Problem statement
Which lines of the material contain the word "with"? Show each one.

Data to examine
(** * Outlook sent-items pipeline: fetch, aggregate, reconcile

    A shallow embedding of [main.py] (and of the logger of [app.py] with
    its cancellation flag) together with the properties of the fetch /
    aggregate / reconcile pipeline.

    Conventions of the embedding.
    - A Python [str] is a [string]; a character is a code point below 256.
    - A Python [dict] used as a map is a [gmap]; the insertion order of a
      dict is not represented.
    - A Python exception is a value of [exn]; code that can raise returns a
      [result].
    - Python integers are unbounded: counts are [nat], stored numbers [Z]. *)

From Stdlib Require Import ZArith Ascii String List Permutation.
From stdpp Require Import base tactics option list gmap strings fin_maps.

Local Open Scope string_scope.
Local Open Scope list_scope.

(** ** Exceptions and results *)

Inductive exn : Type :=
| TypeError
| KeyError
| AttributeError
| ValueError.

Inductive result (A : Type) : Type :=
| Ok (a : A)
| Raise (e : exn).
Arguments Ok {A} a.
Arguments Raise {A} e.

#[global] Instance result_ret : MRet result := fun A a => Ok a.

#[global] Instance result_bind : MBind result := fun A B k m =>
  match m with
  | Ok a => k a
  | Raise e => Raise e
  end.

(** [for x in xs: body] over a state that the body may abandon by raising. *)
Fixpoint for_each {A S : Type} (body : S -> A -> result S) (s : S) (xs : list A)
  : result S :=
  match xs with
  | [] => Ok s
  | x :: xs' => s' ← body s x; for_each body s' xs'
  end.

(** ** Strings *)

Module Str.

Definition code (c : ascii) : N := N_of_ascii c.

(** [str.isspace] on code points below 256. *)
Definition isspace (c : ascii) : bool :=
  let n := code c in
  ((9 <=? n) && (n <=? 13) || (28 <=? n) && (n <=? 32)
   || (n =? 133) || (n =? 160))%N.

Worked solution
    A shallow embedding of [main.py] (and of the logger of [app.py] with
    its cancellation flag) together with the properties of the fetch /
  match m with
  match xs with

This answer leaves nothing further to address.